Energy 2050 Apocalypse - The Road to Exhaustion (Part 3)

Energy 2050 Apocalypse


World Energy to 2050
  Forty Years of Decline
Our Energy Sources
Part 3

By Paul Cherfurka
http://www.paulchefurka.ca/

Our Energy Sources

Oil


The analysis of our oil supply starts from the recognition that it is finite, non-renewable, and subject to effects which will result in a declining production rate in the near future. This situation is popularly known as Peak Oil. The key concept of Peak Oil is that after we have extracted about half the total amount of oil in place the rate of extraction will reach a peak and then begin an irreversible decline.
This peak and decline happens both for individual oil fields and for larger regions like countries, but for different reasons. In individual oil fields the phenomenon is caused by geological factors inherent to the structure of the oil reservoir. At the national or global level it is caused by logistical factors. When we start producing oil from a region, we usually find and develop the biggest, most accessible oil fields first. As they go into decline and we try to replace the lost production, the available new fields tend to be smaller with lower production rates that don't compensate for the decline of the large fields they are replacing.
Oil fields follow a size distribution consisting of a very few large fields and a great many smaller ones. This distribution is illustrated by the fact that 60% of the world's oil supply is extracted from only 1% of the world's active oil fields.
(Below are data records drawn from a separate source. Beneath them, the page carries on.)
(** An item's lifecycle columns, rewritten by the updates that are not patches. *)
Definition set_lifecycle (status : ItemStatus) (hold : option string) (by_ : option EventActor)
    (held_at : option Z) (close agent : option string) (now : Z) (i : RoadmapItem) : RoadmapItem := {|
  it_id := it_id i; it_project_id := it_project_id i; it_code := it_code i; it_title := it_title i;
  it_why := it_why i; it_horizon := it_horizon i; it_status := status; it_rank := it_rank i;
  it_area := it_area i; it_source := it_source i; it_accept := it_accept i; it_deps := it_deps i;
  it_agent_id := agent; it_workflow_def_id := it_workflow_def_id i; it_run_id := it_run_id i;
  it_pr_url := it_pr_url i; it_pr_number := it_pr_number i; it_hold_reason := hold;
  it_held_by := by_; it_held_at := held_at; it_close_reason := close; it_issue_url := it_issue_url i;
  it_kind := it_kind i; it_triage := it_triage i; it_from_item := it_from_item i;
  it_created_at := it_created_at i; it_updated_at := now;
|}.

Definition classify (kind : CaptureKind) (triage : option Triage) (now : Z) (i : RoadmapItem)
    : RoadmapItem := {|
  it_id := it_id i; it_project_id := it_project_id i; it_code := it_code i; it_title := it_title i;
  it_why := it_why i; it_horizon := it_horizon i; it_status := it_status i; it_rank := it_rank i;
  it_area := it_area i; it_source := it_source i; it_accept := it_accept i; it_deps := it_deps i;
  it_agent_id := it_agent_id i; it_workflow_def_id := it_workflow_def_id i; it_run_id := it_run_id i;
  it_pr_url := it_pr_url i; it_pr_number := it_pr_number i; it_hold_reason := it_hold_reason i;
  it_held_by := it_held_by i; it_held_at := it_held_at i; it_close_reason := it_close_reason i;
  it_issue_url := it_issue_url i; it_kind := Some kind; it_triage := triage;
  it_from_item := it_from_item i; it_created_at := it_created_at i; it_updated_at := now;
|}.

Definition rank_item (rank : spec_float) (now : Z) (i : RoadmapItem) : RoadmapItem :=
  patch_item {|
    pt_title := None; pt_why := None; pt_horizon := None; pt_status := None; pt_source := None;
    pt_rank := Some rank; pt_accept := None; pt_deps := None; pt_area := None; pt_agent_id := None;
    pt_workflow_def_id := None; pt_run_id := None; pt_pr_url := None; pt_pr_number := None |} now i.

(** ** Codes *)

Definition code_number (code : string) : option Z := parse_i64 (after_last (Ascii.ascii_of_N 45) code).

Definition words_of (name : string) : list string :=
  lfilter (fun w => negb (is_empty w)) (split_by (fun c => negb (is_ascii_alphanumeric c)) name).

Definition derive_prefix (name : string) : string :=
  let words := words_of name in
  let candidate :=
    match words with
    | _ :: _ :: _ => unchars (omap (fun w => head (chars w)) (take 4 words))
    | _ => match head words with Some w => unchars (take 3 (chars w)) | None => "" end
    end in
  let candidate := to_ascii_uppercase candidate in
  if (2 <=? String.length candidate)%nat then candidate else FALLBACK_PREFIX.

Definition highest_number (items : list RoadmapItem) (project_id : string) : Z :=
  max_or (FIRST_NUMBER - 1)
    (omap (fun i => if String.eqb (it_project_id i) project_id then code_number (it_code i) else None) items).

Definition stored_number (d : Db) (project_id : string) : option Z :=
  (db_project_settings d !! (project_id, SEQ_KEY)) ≫= fun v => parse_i64 (trim v).

Definition max_rank (items : list RoadmapItem) (project_id : string) : option spec_float :=
  foldl (fun m i =>
    if String.eqb (it_project_id i) project_id
    then Some (match m with Some r => if f64_ltb r (it_rank i) then it_rank i else r | None => it_rank i end)
    else m) None items.

Definition missing (id : string) : string := "roadmap item " +:+ id +:+ " no longer exists".

Section Store.
Context `{World}.

Definition store_list (project_id : string) : M Db (list RoadmapItem) :=
  query (fun d => board_of (db_items d) project_id).

Definition store_get (id : string) : M Db (option RoadmapItem) :=
  query (fun d => find_item (db_items d) id).

Definition store_require (id : string) : M Db RoadmapItem :=
  let* o := store_get id in require_some (missing id) o.

Definition code_prefix (project_id : string) : M Db string :=
  let* stored := select_project_setting project_id PREFIX_KEY in
  match opt_filter (fun p => negb (is_empty (trim p))) stored with
  | Some p => ret p
  | None =>
      let* name := query (fun d => db_projects d !! project_id) in
      let prefix := derive_prefix (default "" name) in
      let* _ := upsert_project_setting project_id PREFIX_KEY prefix in
      ret prefix
  end.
As one of these very large fields plays out it can require the development of hundreds of small fields to replace its production.
The theory behind Peak Oil is widely available on the Internet, and some introductory references are given herehere and here.  In addition, the German organization Energy Watch Group provides an exceptionally comprehensive (but still accessible) overview of the topic in the Executive Summary of their recently released study of Peak Oil.



Timing


There is much debate over when we should expect global oil production to peak and what the subsequent rate of decline might be. While the rate of decline is still hotly contested, the timing of the peak has become less controversial. Recently a number of very well informed people have declared that the peak has arrived. This brave band includes such people as billionaire investor T. Boone Pickens, energy investment banker Matthew Simmons (author of the book "Twilight in the Desert" that deconstructs the state of the Saudi Arabian oil reserves), retired geologist Ken Deffeyes (a colleague of Peak Oil legend M. King Hubbert) and Dr. Samsam Bakhtiari (a former senior scientist with the National Iranian Oil Company).  This view is also supported by the extremely detailed analysis published by the Energy Watch Group mentioned above.
My position is in agreement with these luminaries: the peak is happening as I write these words (in late 2007). I have confirmed its occurrence to my own satisfaction by examining the pattern of oil production and oil prices over the last three years. I discovered in the process that crude oil production peaked in May 2005 and has shown no growth since then despite a doubling in price and a dramatic surge in exploration activity.

Decline Rate


The post-peak decline rate is another question. The best guides we have are the performances of oil fields and countries that are known to be already in decline. Unfortunately, those decline rates vary all over the map. The United States, for instance, has been in decline since 1970 and has lost 40% of its production capacity since then, for a decline rate of about 2% per year. On the other hand, the North Sea basin is showing an annual decline around 10%, and the giant Cantarell field in Mexico is losing production at rates approaching 20% per year.
In order to create a realistic decline model for the world's oil, I have chosen to follow the approach of the Energy Watch Group, which is similar in profile to the projections of Dr. Bakhtiari in his WOCAP model . Both assume a gradually increasing decline rate over time, starting off very gently and ramping up as the years go by. The main difference is that the EWG model is slightly less aggressive than WOCAP. WOCAP predicts that production will fall from its current value of 4000 million tonnes of oil per year (Mtoe/yr) to 2750 Mtoe/yr in 2020, while the EWG projects a decline to 2900 Mtoe/yr by then.  The EWG projects an oil supply of just under 2000 Mtoe in 2030.  My model projects a decline rate increasing from 1% per year in 2010 to a constant rate of 5% per year after 2025, resulting in an average decline rate of 4% per year between now and 2050.  In 2050 oil production is only 18% of what it is today, as shown in Figure 1.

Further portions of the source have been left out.